1. Perokok ringan : <10 batang/hari 2. Perokok sedang : 10-20 batang/hari 3. Perokok berat : > 20 batang/hari

Prevalensi merokok lansia pada kelompok umur 55-64, 65-74 dan 75+ cukup tinggi yaitu di atas 30%, dan paling tinggi pada kelompok umur 55-64 tahun (37,5%) dengan rerata jumlah batang rokok/hari sebanyak 13 batang rokok (Kemenkes RI, 2013). Penelitian yang dilakukan oleh Lipid Research Program Prevalance Study menunjukan bahwa mereka yang merokok dua puluh batang atau lebih perhari, mengalami penurunan kadar HDL sekitar 11% pada laki-laki dan 14% pada perempuan. Merokok juga mengurangi usia harapan hidup, rata-rata 10 tahun. Atau apabila tidak merokok berarti menambah usia harapan hidup rata-rata 10 tahun. Demikian antara lain hasil penelitian selama 50 tahun di Inggris mengenai dampak merokok terhadap kesehatan (Depkes RI, 2008).

2.3.6. Kebiasaan Mengonsumsi Obat

Dalam pengobatannya lansia memerlukan obat yang beraneka ragam dibandingkan orang dewasa.
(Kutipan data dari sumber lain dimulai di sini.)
(** * LMS frontend: bulk student identity generator and API request wrapper

    A shallow embedding of

    - [generateNimAndPassword], [getNextOrderForToday] and the row loop of
      [handleUploadTemplate] (user management page), and
    - [getAuthToken] and [apiRequest] (src/lib/apiClient.ts),

    with the properties of them that the specification states, and of

    - the token store, the request helpers and [fetchPing] of the client,
    - the handlers of the user management page ([loadUsers], the table
      filter, the form, the row actions and the bulk dialog),
    - the authentication context (src/context/AuthContext.tsx), the guard
      of src/app/superadmin/layout.tsx and the submit handler of
      src/app/change-password/page.tsx,

    with further properties that the code has.

    Modelling conventions.

    - A JavaScript string is a [string]; each [ascii] stands for one UTF-16
      code unit in the range U+0000..U+00FF.  That range is closed under every
      string operation used by the code ([toLowerCase], [trim], [replace],
      [slice], [padStart], [String(n)]).
    - A JavaScript number of the generator is a [JS.Number]: a whole
      number or an infinity.  Sums and [parseInt] round to the nearest
      double and [String] prints the shortest numeral that reads back, so
      that from 2^53 on the model rounds, stalls and prints as the code
      does.  The fields of a date, a status and an id are integers [Z].
    - A [Set<string>] is a [gset string], a [Record<string, string>] is a
      [gmap string string]; the entries of the query object are the
      association list that [Object.entries] enumerates.
    - [while (true)] is a loop with fuel; running out of fuel is [None],
      and a loop that is [None] with every fuel never ends.
    - [fetch] is a function from the request to the response, [None] when
      it rejects; an [async] handler of a page is the function from the
      state it starts in to the state it ends in, with the requests it
      sent. *)

From Stdlib Require Import ZArith NArith List Ascii String Lia.
From stdpp Require Import base option gmap strings list pretty.

Local Set Warnings "-register-all".

Local Open Scope Z_scope.

(** ** JavaScript string primitives *)

Module JS.

(** The class [\s] of regular expressions, which is also the set of
    characters that [String.prototype.trim] strips: TAB, LF, VT, FF, CR,
    SPACE and NO-BREAK SPACE (the members below U+0100). *)
Definition isWhiteSpace (c : ascii) : bool :=
  let n := N_of_ascii c in
  ((9 <=? n) && (n <=? 13) || (n =? 32) || (n =? 160))%N.

(** [c.toLowerCase()] for one code unit: A-Z, and the Latin-1 capitals
    U+00C0..U+00DE except the multiplication sign U+00D7. *)
Definition toLowerCaseChar (c : ascii) : ascii :=
  let n := N_of_ascii c in
  if ((65 <=? n) && (n <=? 90)
      || (192 <=? n) && (n <=? 222) && negb (n =? 215))%N
  then ascii_of_N (n + 32) else c.

Fixpoint toLowerCase (s : string) : string :=
  match s with
  | EmptyString => EmptyString
  | String c s' => String (toLowerCaseChar c) (toLowerCase s')
  end.

(** [s.replace(/\s+/g, "")]: every maximal run of white space is replaced
    by the empty string; a white space character extends the run that is
    being dropped, any other character is copied. *)
Fixpoint removeWhiteSpace (s : string) : string :=
  match s with
  | EmptyString => EmptyString
  | String c s' =>
      if isWhiteSpace c then removeWhiteSpace s'
      else String c (removeWhiteSpace s')
  end.

(** [s.slice(0, n)]. *)
Fixpoint sliceTo (n : nat) (s : string) : string :=
  match n, s with
  | S n', String c s' => String c (sliceTo n' s')
  | _, _ => EmptyString
  end.

(** [s.slice(n)]. *)
Fixpoint sliceFrom (n : nat) (s : string) : string :=
  match n, s with
  | S n', String _ s' => sliceFrom n' s'
  | _, _ => s
  end.

Fixpoint repeatChar (c : ascii) (n : nat) : string :=
  match n with
  | O => EmptyString
  | S n' => String c (repeatChar c n')
  end.

(** [s.padStart(n, c)] for a one-character filler. *)
Definition padStart (n : nat) (c : ascii) (s : string) : string :=
  repeatChar c (n - String.length s) +:+ s.

(** [s.startsWith(p)]. *)
Definition startsWith (s p : string) : bool := String.prefix p s.

(** [s.includes(p)]. *)
Fixpoint includes (s p : string) : bool :=
  String.prefix p s
  || match s with
     | EmptyString => false
     | String _ s' => includes s' p
     end.

Fixpoint trimStart (s : string) : string :=
  match s with
  | EmptyString => EmptyString
  | String c s' => if isWhiteSpace c then trimStart s' else s
  end.

(** [trimEnd] keeps a character when something other than white space
    follows it. *)
Fixpoint trimEnd (s : string) : string :=
  match s with
  | EmptyString => EmptyString
  | String c s' =>
      match trimEnd s' with
      | EmptyString =>
          if isWhiteSpace c then EmptyString else String c EmptyString
      | t => String c t
      end
  end.

Definition trim (s : string) : string := trimEnd (trimStart s).

(** *** Numbers *)

(** The numbers of this program are whole or infinite; the [NaN] that
    [parseInt] may return is the [None] of [parseInt10].  [Finite z] is
    the number [z].  Every number that the program computes is a double:
    it comes out of [roundDouble], as does every whole number between
    -2^53 and 2^53.  A [Finite z] that is not a double is no number of
    the program; where one is written for a number read from a JSON text,
    [String] prints the double nearest to it. *)
Inductive Number := Finite (z : Z) | PosInfinity | NegInfinity.

Global Instance Number_eq_dec : EqDecision Number.
Proof. solve_decision. Defined.

(** The multiple of 2^e nearest to [a], for [a] from 2^53 on with
    [e + 53] bits: a significand has 53 bits, so the [e] lowest bits are
    rounded away, to the even significand when two multiples are equally
    near. *)
Definition nearestMultiple (a : Z) : Z :=
  let e := Z.log2 a - 52 in
  let q := a / 2 ^ e in
  let r := a mod 2 ^ e in
  let half := 2 ^ (e - 1) in
  (if (half <? r) || (r =? half) && Z.odd q then q + 1 else q) * 2 ^ e.

(** The double nearest to the integer [z]; an infinity from
    2^1024 - 2^970 on. *)
Definition roundDouble (z : Z) : Number :=
  let a := Z.abs z in
  if a <? 2 ^ 53 then Finite z
  else
    let m := nearestMultiple a in
    if 2 ^ 1024 <=? m then (if z <? 0 then NegInfinity else PosInfinity)
    else Finite (Z.sgn z * m).

(** [x + 1]. *)
Definition plusOne (x : Number) : Number :=
  match x with
  | Finite z => roundDouble (z + 1)
  | _ => x
  end.

(** [x < y]. *)
Definition ltb (x y : Number) : bool :=
  match x, y with
  | Finite a, Finite b => a <? b
  | NegInfinity, Finite _ | NegInfinity, PosInfinity
  | Finite _, PosInfinity => true
  | _, _ => false
  end.

(** [x > y]. *)
Definition gtb (x y : Number) : bool := ltb y x.

Definition lt (x y : Number) : Prop := ltb x y = true.

(** [x <= y]; there is no [NaN] among these numbers. *)
Definition le (x y : Number) : Prop := ltb y x = false.

(** Whether the double [a] is the one nearest to [v]. *)
Definition isNearest (a v : Z) : bool :=
  match roundDouble v with
  | Finite d => d =? a
  | _ => false
  end.

(** [Number::toString] for a double [a] from 2^53 on picks digits [s],
    [k] of them, and an exponent [n] such that [s × 10^(n-k)] has [a] as
    its nearest double, with [k] as small as possible; among several [s]
    it picks the one nearest to [a], the even one of two.  These are the
    candidates with [k] digits; [a] has [d] digits. *)
Definition digitCandidates (a d k : Z) : list (Z * Z) :=
  flat_map
    (λ n, if n - k <? 0 then []
          else
            let p := 10 ^ (n - k) in
            List.filter
              (λ sn : Z * Z,
                 (10 ^ (k - 1) <=? sn.1) && (sn.1 <? 10 ^ k)
                 && isNearest a (sn.1 * p))
              [(a / p, n); (a / p + 1, n)])
    [d; d + 1].

Definition distance (a k : Z) (sn : Z * Z) : Z :=
  Z.abs (sn.1 * 10 ^ (sn.2 - k) - a).

Definition better (a k : Z) (x y : Z * Z) : Z * Z :=
  if distance a k y <? distance a k x then y
  else if (distance a k y =? distance a k x) && Z.even y.1 then y
  else x.

(** Seventeen digits always suffice. *)
Fixpoint shortestFrom (fuel : nat) (a d k : Z) : Z * Z :=
  match fuel with
  | O => (a, d)
  | S fuel' =>
      match digitCandidates a d k with
      | c :: cs => fold_left (better a k) cs c
      | [] => shortestFrom fuel' a d (k + 1)
      end
  end.

Definition shortestDigits (a : Z) : Z * Z :=
  shortestFrom 17 a (Z.of_nat (String.length (pretty a))) 1.

(** The numeral of a double [a] from 2^53 on: the digits and then
    zeros up to 21 digits, the exponent form beyond. *)
Definition largeToString (a : Z) : string :=
  let '(s, n) := shortestDigits a in
  let digits := pretty s in
  let k := Z.of_nat (String.length digits) in
  if n <=? 21 then digits +:+ repeatChar "0" (Z.to_nat (n - k))
  else
    match digits with
    | String c EmptyString => String c ("e+" +:+ pretty (n - 1))
    | String c rest => String c ("." +:+ rest +:+ "e+" +:+ pretty (n - 1))
    | EmptyString => EmptyString
    end.

(** [String(x)] and [x.toString()]: below 2^53 the decimal numeral of
    the integer; from there on the numeral of the double nearest to it,
    which is what a numeral of that size in a JSON text denotes. *)
Definition numberToString (x : Number) : string :=
  match x with
  | Finite z =>
      if Z.abs z <? 2 ^ 53 then pretty z
      else
        match roundDouble z with
        | Finite d => (if d <? 0 then "-" else "") +:+ largeToString (Z.abs d)
        | PosInfinity => "Infinity"
        | NegInfinity => "-Infinity"
        end
  | PosInfinity => "Infinity"
  | NegInfinity => "-Infinity"
  end.

Definition isDigit (c : ascii) : bool :=
  let n := N_of_ascii c in ((48 <=? n) && (n <=? 57))%N.

Definition digitValue (c : ascii) : Z := Z.of_N (N_of_ascii c) - 48.

(** The longest prefix of decimal digits read as a number, most
    significant digit first; [acc] is the value read so far. *)
Fixpoint readDigits (acc : Z) (s : string) : Z :=
  match s with
  | String c s' =>
      if isDigit c then readDigits (10 * acc + digitValue c) s' else acc
  | EmptyString => acc
  end.

Definition startsWithDigit (s : string) : bool :=
  match s with
  | String c _ => isDigit c
  | EmptyString => false
  end.

(** [Number.parseInt(s, 10)]: leading white space is skipped, one sign is
    accepted, then the longest run of digits is read and its value goes
    to the nearest double; [None] is [NaN]. *)
Definition parseInt10 (s : string) : option Number :=
  let t := trimStart s in
  let sign := if startsWith t "-" then -1 else 1 in
  let body :=
    if startsWith t "-" || startsWith t "+" then sliceFrom 1 t else t in
  if startsWithDigit body then Some (roundDouble (sign * readDigits 0 body))
  else None.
Selain itu, fungsi organ-organ vital tubuh seperti hati dan ginjal yang berperan dalam mengolah obat-obatan yang masuk ke dalam tubuh telah berkurang. Hal ini menyebabkan

kemungkinan besar terjadi penumpukan obat dalam tubuh dan dapat juga menyebabkan keracunan obat jika diberikan dosis yang sama dengan orang dewasa.Oleh karena itu, dosis obat perlu dikurangi pada lansia. Adapun efek samping obat yang terjadi pada lansia dapat menimbulkan penyakit-penyakit baru akibat pemberian obat, misalnya poliuri/sering buang air kecil akibat pemakaian obat diuretik (obat untuk meningkatkan pengeluaran air seni), lansia dapat terjatuh akibat penggunaan obat-obat penurun tekanan darah, penenang, antidepresan, dan lain-lain. Efek samping tersebut biasanya terjadi karena diagnosis yang tidak tepat, ketidakpatuhan meminum obat, serta penggunaan obat yang berlebihan dan berulang-ulang dalam waktu yang lama (Maryam dkk, 2008).